Mountain Valley Pipeline Dealt Two Blows By U.S. Court of Appeals
In an effort to capitalize on the natural gas contained in the Utica and Marcellus shale formations in West Virginia, Equitrans Midstream Corp. is constructing the Mountain Valley Pipeline running through eleven West Virginia counties and Southeastern Virginia. Equitrans and the pipeline’s other owners hope to provide up to 2 billion cubic feet of gas to consumers in the mid-Atlantic and Southeastern states. It is now scheduled for completion in the summer of 2022, four years behind the original schedule.
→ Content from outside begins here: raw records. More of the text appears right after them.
(** [galleryGeneration++], and again at zero. *)
Definition next_generation (g : Z) : Z := let n := wrap 64 (g + 1) in if n =? 0 then 1 else n.

(** [agent/internal/transfer/manager.go:194-208] handleClose *)
Definition handleClose : handler unit :=
  modifies (fun w =>
    let t := thumbs (w_mgr w) in
    let w := timer_stop (thumbnailFallback t) w in
    let w := cancel_opt (galleryCancel t) w in
    upd_thumbs (fun t => mkThumbs (galleryItems t) (wrap 64 (galleryGeneration t + 1)) (galleryContext t) None
                           (thumbMode t) false "" (thumbnailSeenRequestIDs t) None) w).

(** [agent/internal/transfer/manager.go:468-487] sendGallery *)
Definition begin_gallery (items : list GalleryItem) : handler Z :=
  atomic (fun w =>
    let t := thumbs (w_mgr w) in
    let w := timer_stop (thumbnailFallback t) w in
    let w := cancel_opt (galleryCancel t) w in
    let generation := next_generation (galleryGeneration t) in
    let '(ctx, w) := with_cancel [] w in
    (generation, upd_thumbs (fun _ => mkThumbs items generation ctx (head ctx) thumbnailModeWaiting false "" ∅ None) w)).

(** ** Sending thumbnails: a feeder, at most six workers, and the sender *)

Definition upd_run (r : nat) (f : thumb_run -> thumb_run) (w : World) : World := set_runs (alter f r (w_runs w)) w.
Definition get_run (r : nat) (w : World) : thumb_run := default (mkRun None true [] 0 0 true) (w_runs w !! r).

(** A worker: takes jobs until there are none or the work is cancelled.
    [agent/internal/transfer/manager.go:650-670] sendGalleryThumbnails *)
Definition thumb_worker (ctx : context) (r : nat) : handler unit :=
  with_defer (modifies (upd_run r (fun x => mkRun (r_job x) (r_jobs_closed x) (r_results x) (r_cap x)
                                            (pred (r_workers x)) (r_results_closed x)))) (
    Iter tt (fun _ =>
      j ← choices (fun w =>
        let x := get_run r w in
        match r_job x with
        | Some j => [(Some j, upd_run r (fun x => mkRun None (r_jobs_closed x) (r_results x) (r_cap x) (r_workers x) (r_results_closed x)) w)]
        | None => if r_jobs_closed x then [(None, w)] else []
        end);
      match j with
      | None => mret (inr tt)
      | Some (index, item) =>
          done ← reads (ctx_done ctx);
          if (done : bool) then mret (inr tt)
          else
            s ← choices (fun w => (GetThumbnail (gi_ID item) (w_backend w), w)
                                  :: if ctx_done ctx w then [(([], Some "context canceled"%string), w)] else []);
            put ← choices (fun w =>
              let x := get_run r w in
              (if (length (r_results x) <? r_cap x)%nat
               then [(true, upd_run r (fun x => mkRun (r_job x) (r_jobs_closed x) (r_results x ++ [mkResult index (concat s.1) s.2])
                                                  (r_cap x) (r_workers x) (r_results_closed x)) w)] else [])
              ++ if ctx_done ctx w then [(false, w)] else []);
            mret (if (put : bool) then inl tt else inr tt)
      end) Done).

(** Offers the jobs on an unbuffered channel: each is offered and then taken.
    [agent/internal/transfer/manager.go:673-682] sendGalleryThumbnails *)
Fixpoint feed_jobs (ctx : context) (r : nat) (index : Z) (items : list GalleryItem) : handler unit :=
  match items with
  | [] => mret tt
  | item :: rest =>
      _ ← modifies (upd_run r (fun x => mkRun (Some (index, item)) (r_jobs_closed x) (r_results x) (r_cap x) (r_workers x) (r_results_closed x)));
      taken ← choices (fun w =>
        match r_job (get_run r w) with
        | None => [(true, w)]
        | Some _ =>
            if ctx_done ctx w
            then [(false, upd_run r (fun x => mkRun None (r_jobs_closed x) (r_results x) (r_cap x) (r_workers x) (r_results_closed x)) w)]
            else []
        end);
      if (taken : bool) then feed_jobs ctx r (index + 1) rest else mret tt
  end.
Definition thumb_feeder (ctx : context) (r : nat) (offset : Z) (items : list GalleryItem) : handler unit :=
  _ ← feed_jobs ctx r offset items;
  modifies (upd_run r (fun x => mkRun (r_job x) true (r_results x) (r_cap x) (r_workers x) (r_results_closed x))).

(** [agent/internal/transfer/manager.go:684-687] sendGalleryThumbnails *)
Definition thumb_closer (r : nat) : handler unit :=
  choices (fun w => match r_workers (get_run r w) with
                    | O => [(tt, upd_run r (fun x => mkRun (r_job x) (r_jobs_closed x) (r_results x) (r_cap x) (r_workers x) true) w)]
                    | S _ => []
                    end).
(** The tokens of other things are untouched by that. *)
Lemma pipe_other O p x (w : World) : (p < length (w_pipes w))%nat -> p_src x = p_src (get_pipe p w) ->
  trely (O ∖ {[TRd p; TWr p]}) w (put_pipe p x w).
Proof.
  intros Hp Hsrc. split.
  - constructor; simpl; [done|by rewrite length_insert|]. intros q Hq. destruct (decide (p = q)) as [<-|Hne];
      [by rewrite get_put_eq|by rewrite get_put_ne].
  - intros t Ht. destruct t as [o|q|q]; cbn [same]; [done|..]; rewrite get_put_ne; try done; set_solver.
Qed.

Lemma pipe_made O p (w : World) : tmade O w -> TRd p ∈ O \/ TWr p ∈ O -> (p < length (w_pipes w))%nat.
Proof. intros Hm [Hp|Hp]; apply Hm in Hp; simpl in Hp; lia. Qed.

Definition pipe_fresh (src : source) (p : nat) (w : World) : Prop :=
  (p < length (w_pipes w))%nat /\ p_src (get_pipe p w) = src /\ p_hist (get_pipe p w) = [] /\ p_wclosed (get_pipe p w) = None
  /\ p_read (get_pipe p w) = [] /\ p_rclosed (get_pipe p w) = false.

Lemma pipe_fresh_rely src p O w w' : TRd p ∈ O -> TWr p ∈ O -> trely O w w' -> pipe_fresh src p w -> pipe_fresh src p w'.
Proof.
  intros Hr Hw [HR Hs] (Hp&H1&H2&H3&H4&H5). destruct (Hs _ Hr) as [Hr1 Hr2], (Hs _ Hw) as [Hw1 Hw2].
  destruct HR as [_ Hlen Hsrc]. split_and!; [lia| |congruence..]. by rewrite Hsrc.
Qed.

Lemma pipe_new_spec src O w : twp O (pipe_new src) (fun O' p w' =>
  O' = {[TRd p; TWr p]} ∪ O /\ trely O w w' /\ pipe_fresh src p w' /\ (TRd p ∉ O) /\ (TWr p ∉ O)) w.
Proof.
  apply twp_atomic. intros w1 p w2 Hw Hi Hm [= <- <-] Hl. set (p := length (w_pipes w1)). set (x := mkPipe src [] [] None None false).
  set (w2 := set_pipes _ _).
  assert (forall q, (q < p)%nat -> get_pipe q w2 = get_pipe q w1) as Hold.
  { intros q Hq. unfold get_pipe. simpl. by rewrite lookup_app_l by done. }
  assert (get_pipe p w2 = x) as Hnew.
  { unfold get_pipe. simpl. unfold p. by rewrite list_lookup_middle. }
  assert (forall t, ~ fresh t w1 -> same t w1 w2) as Hsame.
  { intros [o|q|q] Hf; cbn [same fresh] in *; [done|..]; rewrite Hold by (unfold p; lia); done. }
  assert (Rel w1 w2) as HR.
  { constructor; [done|simpl; rewrite length_app; lia|]. intros q Hq. by rewrite Hold. }
  assert ((TRd p ∉ O) /\ (TWr p ∉ O)) as [Hnr Hnw].
  { split; intros Hin; apply Hm in Hin; simpl in Hin; unfold p in Hin; lia. }
  split.
  - destruct Hi as [H1 H2 H3 H4 H5 H6 H7]. constructor; try done.
    intros i y Hy. simpl in Hy. apply lookup_snoc_Some in Hy as [[_ Hy]|[_ <-]]; [by eapply H1|]. split; [done|]. by intros [=].
  - exists ({[TRd p; TWr p]} ∪ O). split.
    + constructor; [done|by intros; apply Hsame| |].
      * intros t [Ht|Ht]%elem_of_union.
        -- assert (t = TRd p \/ t = TWr p) as [-> | ->] by set_solver; split; simpl; rewrite ?length_app; simpl; unfold p;
             [lia|right; lia|lia|right; lia].
        -- split; [|by left]. pose proof (Hm t Ht) as Hf. destruct t; simpl in *; (rewrite ?length_app; (lia || done)).
      * intros [o|q|q]; simpl; (rewrite ?length_app; (lia || done)).
    + intros w3 Hw3. split; [done|]. split_and!; [| |done|done].
      * etransitivity; [exact Hw|]. etransitivity; [|eapply trely_sub; [|exact Hw3]; set_solver].
        split; [done|]. intros t Ht. by apply Hsame, Hm.
      * eapply pipe_fresh_rely; [..|exact Hw3|]; [set_solver..|]. unfold pipe_fresh. rewrite Hnew.
        split_and!; try done. simpl. rewrite length_app. simpl. unfold p. lia.
Qed.

(** The whole of some successful answer of the backend. *)
Definition all_of (src : source) (b : bytes) : Prop :=
  exists be chunks, source_stream src be = (chunks, None) /\ b = concat chunks.

Lemma read_spec p n O w : TRd p ∈ O ->
  twp O (pipe_read p n) (fun O' r w' => O' = O /\ trely (O ∖ {[TRd p]}) w w' /\
    match r with
    | RData b => p_read (get_pipe p w') = p_read (get_pipe p w) ++ b
    | REnd None => p_read (get_pipe p w') = p_read (get_pipe p w) /\ all_of (p_src (get_pipe p w')) (p_read (get_pipe p w'))
    | REnd (Some _) => True
    end) w.
Proof.
  intros HO. apply twp_choices. intros w1 Hw Hi Hm r w2 Hin Hl. cbv zeta in Hin. destruct (proj2 Hw _ HO) as [Hc1 Hr1].
  assert ((p < length (w_pipes w1))%nat) as Hp by (eapply pipe_made; eauto).
  pose proof (get_pipe_ok p w1 Hi Hp) as Hok. destruct Hok as [Hhist Heof].
  assert (trely (O ∖ {[TRd p]}) w w1) as Hw' by (eapply trely_sub; [|exact Hw]; set_solver).
  destruct (p_rclosed (get_pipe p w1)) eqn:Hc.
  { apply list_elem_of_singleton in Hin. injection Hin as -> ->. split; [done|]. exists O. split; [by apply core_guar|].
    intros w3 Hw3. split_and!; [done| |done]. etransitivity; [exact Hw'|]. eapply trely_sub; [|exact Hw3]. set_solver. }
  destruct (p_offer (get_pipe p w1)) as [b|] eqn:Hof.
  - apply list_elem_of_singleton in Hin. injection Hin as -> ->. set (x := mkPipe _ _ _ _ _ _).
    assert (pipe_ok x) as Hx.
    { split; [|done]. intros _. simpl. rewrite Hhist by done. simpl. rewrite <- app_assoc. f_equal.
      rewrite <- (take_drop (Z.to_nat n) b) at 1. f_equal. by case_bool_decide. }
    destruct (pipe_step O p x w1 Hi Hm Hp Hx) as [HI HG]; [done|done|done|]. split; [done|]. exists O. split; [done|].
    intros w3 Hw3. destruct (proj2 Hw3 _ HO) as [Hc3 Hr3]. rewrite get_put_eq in Hc3, Hr3 by done.
    split_and!; [done| |rewrite Hr3; simpl; by rewrite Hr1].
    etransitivity; [exact Hw'|]. etransitivity; [|eapply trely_sub; [|exact Hw3]; set_solver].
    split; [apply (gu_rel _ _ _ _ _ _ _ HG)|]. intros t Ht.
    destruct (decide (t = TWr p)) as [->|Hne]; [cbn [same]; by rewrite get_put_eq|].
    apply (pipe_other O p x w1 Hp); [done|set_solver].
  - destruct (p_wclosed (get_pipe p w1)) as [e|] eqn:Hwc; [|by apply elem_of_nil in Hin].
    apply list_elem_of_singleton in Hin. injection Hin as -> ->. split; [done|]. exists O. split; [by apply core_guar|].
    intros w3 Hw3. destruct (proj2 Hw3 _ HO) as [Hc3 Hr3]. split_and!; [done| |].
    { etransitivity; [exact Hw'|]. eapply trely_sub; [|exact Hw3]. set_solver. }
    destruct e as [e|]; [done|]. split; [congruence|]. rewrite Hr3.
    destruct Hw3 as [[_ _ Hsrc] _]. rewrite Hsrc by done. destruct (Heof eq_refl) as (be&chunks&Hs&Hh).
    exists be, chunks. split; [done|]. rewrite <- Hh, Hhist by done. simpl. by rewrite app_nil_r.
Qed.

Lemma calm_close_read p : calm {[TRd p]} (pipe_close_read p).
Proof.
  intros O w HT. apply twp_modifies. intros w1 Hw Hi Hm Hl. cbv zeta.
  assert ((p < length (w_pipes w1))%nat) as Hp by (eapply pipe_made; [done|left; set_solver]).
  destruct (get_pipe_ok p w1 Hi Hp) as [_ Heof].
  set (x := mkPipe _ _ _ _ _ _). destruct (pipe_step O p x w1 Hi Hm Hp) as [HI HG]; [by split|done|set_solver|done|].
  split; [done|]. by exists O.
Qed.

(** The writer's end. *)
Definition written (p : nat) (b : bytes) (w : World) : Prop :=
  p_hist (get_pipe p w) = b /\ p_wclosed (get_pipe p w) = None.

Lemma written_rely p b O w w' : TWr p ∈ O -> trely O w w' -> written p b w -> written p b w'.
Proof. intros HO [_ Hs] [H1 H2]. destruct (Hs _ HO). split; congruence. Qed.

Lemma close_write_spec p e b O w : TWr p ∈ O -> written p b w ->
  (e = None -> exists src, all_of src b /\ forall w1, trely O w w1 -> p_src (get_pipe p w1) = src) ->
  twp O (pipe_close_write p e) (fun O' _ _ => O' = O) w.
Proof.
  intros HO Hb He. apply twp_modifies. intros w1 Hw Hi Hm Hl. cbv zeta.
  destruct (written_rely _ _ _ _ _ HO Hw Hb) as [Hh Hc].
  assert ((p < length (w_pipes w1))%nat) as Hp by (eapply pipe_made; eauto).
  destruct (get_pipe_ok p w1 Hi Hp) as [Hhist _]. rewrite Hc.
  set (x := mkPipe _ _ _ _ _ _). destruct (pipe_step O p x w1 Hi Hm Hp) as [HI HG]; [|done|done|done|].
  - split; [done|]. simpl. intros [= ->]. destruct (He eq_refl) as (src&(be&chunks&Hs&->)&Hsrc).
    exists be, chunks. by rewrite Hsrc.
  - split; [done|]. by exists O.
Qed.

Lemma write_spec p b h O w : TWr p ∈ O -> written p h w ->
  twp O (pipe_write p b) (fun O' ok w' => O' = O /\ Rel w w' /\ exists h', written p h' w' /\ ((ok : bool) = true -> h' = h ++ b)) w.
Proof.
  intros HO Hb. unfold pipe_write. apply owp_bind; [apply _..|]. eapply owp_mono; [|apply (twp_choices O _ (fun O' ok w' =>
    O' = O /\ Rel w w' /\ written p (if (ok : bool) then h ++ b else h) w'))].
  - intros O' [|] w' (->&HR&Hb').
    + apply twp_core.
      * intros w1 r w2. destruct (p_rclosed _); [|destruct (p_offer _); [by intros ?%elem_of_nil|]];
          by intros [= -> ->]%list_elem_of_singleton.
      * intros w1 r w2 w3 Hw Hi Hin Hw3. assert (w2 = w1) as ->.
        { destruct (p_rclosed _); [|destruct (p_offer _); [by apply elem_of_nil in Hin|]];
            apply list_elem_of_singleton in Hin; by simplify_eq. }
        assert (trely O w' w3) as Hw' by (by etransitivity).
        split; [done|]. split; [etransitivity; [exact HR|apply Hw']|]. exists (h ++ b). split; [by eapply written_rely|done].
    + apply owp_ret. intros w1 Hw. split; [done|]. split; [etransitivity; [exact HR|apply Hw]|].
      exists h. split; [by eapply written_rely|done].
  - intros w1 Hw Hi Hm ok w2 Hin Hl. cbv zeta in Hin. pose proof (written_rely _ _ _ _ _ HO Hw Hb) as [Hh Hc].
    destruct (p_rclosed (get_pipe p w1)) eqn:Hrc.
    + apply list_elem_of_singleton in Hin. injection Hin as -> ->. split; [done|]. exists O. split; [by apply core_guar|].
      intros w3 Hw3. split; [done|]. split; [etransitivity; [apply Hw|apply Hw3]|]. by eapply written_rely.
    + destruct (p_offer (get_pipe p w1)) eqn:Hof; [by apply elem_of_nil in Hin|].
      apply list_elem_of_singleton in Hin. injection Hin as -> ->. set (x := mkPipe _ _ _ _ _ _).
      assert ((p < length (w_pipes w1))%nat) as Hp by (eapply pipe_made; eauto).
      destruct (get_pipe_ok p w1 Hi Hp) as [Hhist _].
      destruct (pipe_step O p x w1 Hi Hm Hp) as [HI HG]; [|done|done|done|].
      * split; simpl; [|congruence]. intros _. rewrite Hhist by done. by rewrite Hof, app_nil_r.
      * split; [done|]. exists O. split; [done|]. intros w3 Hw3. split; [done|].
        split; [etransitivity; [apply Hw|]; etransitivity; [apply HG|apply Hw3]|].
        eapply written_rely; [exact HO|exact Hw3|]. split; rewrite get_put_eq by done; [simpl; by rewrite Hh|done].
Qed.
Opposition by environmental groups has been fierce. Some of the groups lined up in opposition include the Sierra Club, Save Monroe, West Virginia Rivers, The Indian Creek Watershed Association, Wild Virginia, the West Virginia Highlands Conservancy and the Wilderness Society. These groups and others have challenged the approval process by the U.S. Forest Service and the U.S. Fish and Wildlife Service for the pipeline’s plans to cross several sensitive wild areas and streams. The pipeline’s delayed completion is attributable to the legal victories won by these groups. The U.S. Fourth Circuit Court of Appels has recently handed them two more.
On January 25, 2022 the Fourth Circuit invalidated the Forest Service’s permit for the pipeline to cross 3.5 miles of the Jefferson National Forest in Monroe County, West Virginia. According to the unanimous 3-judge court panel, the Forest Service failed to consider sufficiently the sedimentation and erosion impacts of the pipeline’s stream crossings. It also failed to comply with a Forest Service rule governing forest plan amendments.
Then on February 3, 2022, another panel of Fourth Circuit judges declared that the Fish and Wildlife Service failed under the Endangered Species Act to evaluate adequately the environmental stressors the pipeline would create for two species of freshwater fish — the Roanoke logperch and the candy darter. While the Fish and Wildlife Service was required to assess the cumulative effects of the pipeline on the species, the ruling criticized this analysis as occupying “less than a page” and said the biological opinion spends “one sentence discussing the impacts of climate change.”
The Court said: “We recognize that this decision will further delay the completion of an already mostly finished Pipeline, but the Endangered Species Act’s directive to federal agencies could not be clearer: halt and reverse the trend toward species, extinction, whatever the cost.'”
These legal victories will certainly delay, but will probably not prevent, the ultimate completion of the Pipeline.